Having grown up skiing, the story felt to me a little like a Texan’s interpretation of a snowmageddon.
Austin Panic Room went to great length creating the wooden aesthetic for this cabin. It was spacious and well lit. It felt like “Texas meets Vermont.”
The puzzles were relatively basic, using common escape room props and puzzle designs. They flowed logically. The puzzle design was solid, if not challenging.
Austin Panic Room incorporated a few tech-driven interactions into the cabin experience.
Cabin Fever relied on many locks, but it was always clear where to input any given puzzle solution. The room escape had good connective tissue.
There were some very cute puzzles.
While the story didn’t ring true to us Northerners, we did appreciate the originality and aesthetic.
The final puzzle lacked an elegant solution. Whereas everything had come together so smoothly up until that point, there was no graceful way to derive that last bit of information. This made the conclusion less satisfying than the rest of the game.
Cabin Fever felt light on content.
The win conditions didn’t make a ton of sense, even once we’d won.
Should I play Austin Panic Room’s Cabin Fever?

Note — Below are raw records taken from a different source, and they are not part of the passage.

Lemma known_events_ok l acc out :
  known_events l acc = Ok out -> forall e, e ∈ out <-> e ∈ acc \/ e ∈ l.
Proof.
  revert acc. induction l as [|x l IH]; intros acc; cbn [known_events]; [intros [= <-]; set_solver|].
  destruct (negb _); [done|]. intros Hr e. rewrite (IH _ Hr e). destruct (contains acc x) eqn:E; [|set_solver].
  apply contains_spec in E. set_solver.
Qed.
(** A created webhook is stored as asked, with its secret sealed. *)
Lemma webhook_Create_stores `{!EnvLaws} subj inp w v w' :
  webhook_Create subj inp w = (Ok v, w') -> wi_Secret inp <> "" ->
  exists row, m_Webhooks (wd_mem w') = <[whk_ID row := row]> (m_Webhooks (wd_mem w)) /\ wv_ID v = whk_ID row
    /\ whk_TenantID row = sub_TenantID subj /\ whk_URL row = wi_URL inp /\ whk_Enabled row = true
    /\ (forall e, e ∈ default [] (whk_EventTypes row) <-> e ∈ wi_EventTypes inp)
    /\ Open (whk_SecretSealed row) (ADWebhook (whk_ID row)) = Ok (wi_Secret inp)
    /\ validateURL (wi_URL inp) = Ok tt.
Proof.
  intros Hr Hs. unfold webhook_Create in Hr. destruct (bad_name _); [done|].
  run_step Hr. run_step Hrun. destruct (_ =? _)%nat; [done|]. run_step Hr. run_step Hrun0.
  rewrite (proj2 (str_eqb_neq _ _) Hs) in Hr. run_step Hr. run_step Hrun1. run_step Hr.
  injection Hrun1 as <- <-. apply st_bind_ok in Hr as (blob & w1 & Hseal & Hr).
  pose proof (Seal_opens _ _ _ _ _ Hseal) as Hopen. apply Seal_frame in Hseal as [Hm1 _].
  apply st_bind_ok in Hr as (ri & w2 & Hins & Hr). apply (proj1 (st_try_ok _ _ _ _)) in Hins.
  destruct ri as [[]|e]; [|by destruct (is_conflict e)].
  apply writing_ok in Hins as (m2 & Hins & ->). unfold Mem_InsertWebhook, fail_write in Hins.
  destruct (m_Fail _ !! _); [done|]. destruct (existsb _ _); [done|]. injection Hins as <-.
  run_step Hr. injection Hrun1 as <- <-. run_step Hr. run_step Hrun1. run_step Hr.
  unfold Mem_GetWebhook, fail_read in Hrun1. simpl in Hrun1. destruct (m_Fail _ !! _); [done|].
  rewrite lookup_insert_eq in Hrun1. simpl in Hrun1. rewrite str_eqb_refl in Hrun1. injection Hrun1 as <-.
  change (wd_mem w1 = wd_mem w) in Hm1.
  match goal with |- context [<[_ := ?row]> (m_Webhooks (wd_mem w1))] => exists row end.
  split; [by rewrite <- Hm1|]. simpl. split_and!; [done..| | |by destruct x].
  - intros e. pose proof (known_events_ok _ _ _ Hrun0 e) as Hk. destruct x0; simpl in *; set_solver.
  - etrans; [apply (Open_clone (Some blob))|exact Hopen].
Qed.

(** What a tenant registers is what its receiver can verify: after a webhook is created
    with a secret, every delivery of an event it subscribes to posts to its
    URL a request signed with that secret. *)
Theorem webhook_verifiable {laws : EnvLaws} subj inp w v w' eventType payload log :
  webhook_Create subj inp w = (Ok v, w') -> wi_Secret inp <> "" -> eventType ∈ wi_EventTypes inp ->
  m_Fail (wd_mem w') = ∅ -> str_len payload <= MaxPayloadBytes ->
  exists errs acts, Deliver webhook_New (sub_TenantID subj) eventType payload (wd_mem w') log = (Ok errs, log ++ acts)
    /\ Posted (mkHttpRequest (wi_URL inp) eventType (Sign (wi_Secret inp) payload) payload) ∈ acts.
Proof.
  intros Hc Hs He Hf Hlen. apply webhook_Create_stores in Hc as (row & Hm & _ & Ht & Hu & Hen & Hev & Ho & Hv); [|done].
  destruct (deliver_reaches (sub_TenantID subj) eventType payload (wd_mem w') log Hf Hlen) as (errs & acts & Hd & Hp).
  exists errs, acts. split; [done|]. apply (Hp row).
  - unfold subscribed. split_and!; [|done|done|by apply Hev]. exists (whk_ID row). by rewrite Hm, lookup_insert_eq.
  - rewrite Hu. unfold validateURL in Hv. by destruct (url_parse (wi_URL inp)); repeat case_match.
  - exists (wi_Secret inp). by rewrite Hu.
Qed.
End claims.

Cabin Fever was game for new players. The puzzles weren’t particularly challenging and it was easy to find the thread of gameplay and follow it to the escape. The set was adorable, even if the story was not believable.
Cabin Fever would be a fun introduction to room escapes.
While there wasn’t enough game within Cabin Fever to truly satisfy a team of experienced players, this might be a good choice for an experienced player to play solo or an experienced team to speedrun.
An advanced artificial intelligence went rogue. We needed to gain access to it and change its programming to eliminate the threat.
It looked and felt a lot like Portal 2… which was pretty cool.
Aesthetically, Rogue A.I. was all over the place. Some portions of the game looked fantastically futuristic. “Server room chic” is my best description for it.
Other portions of the game looked drab and uninspiring, especially in comparison to the parts that were otherworldly.
Rogue A.I. was a challenging, puzzle-heavy game. We were the 7th team to escape in its 3-month existence.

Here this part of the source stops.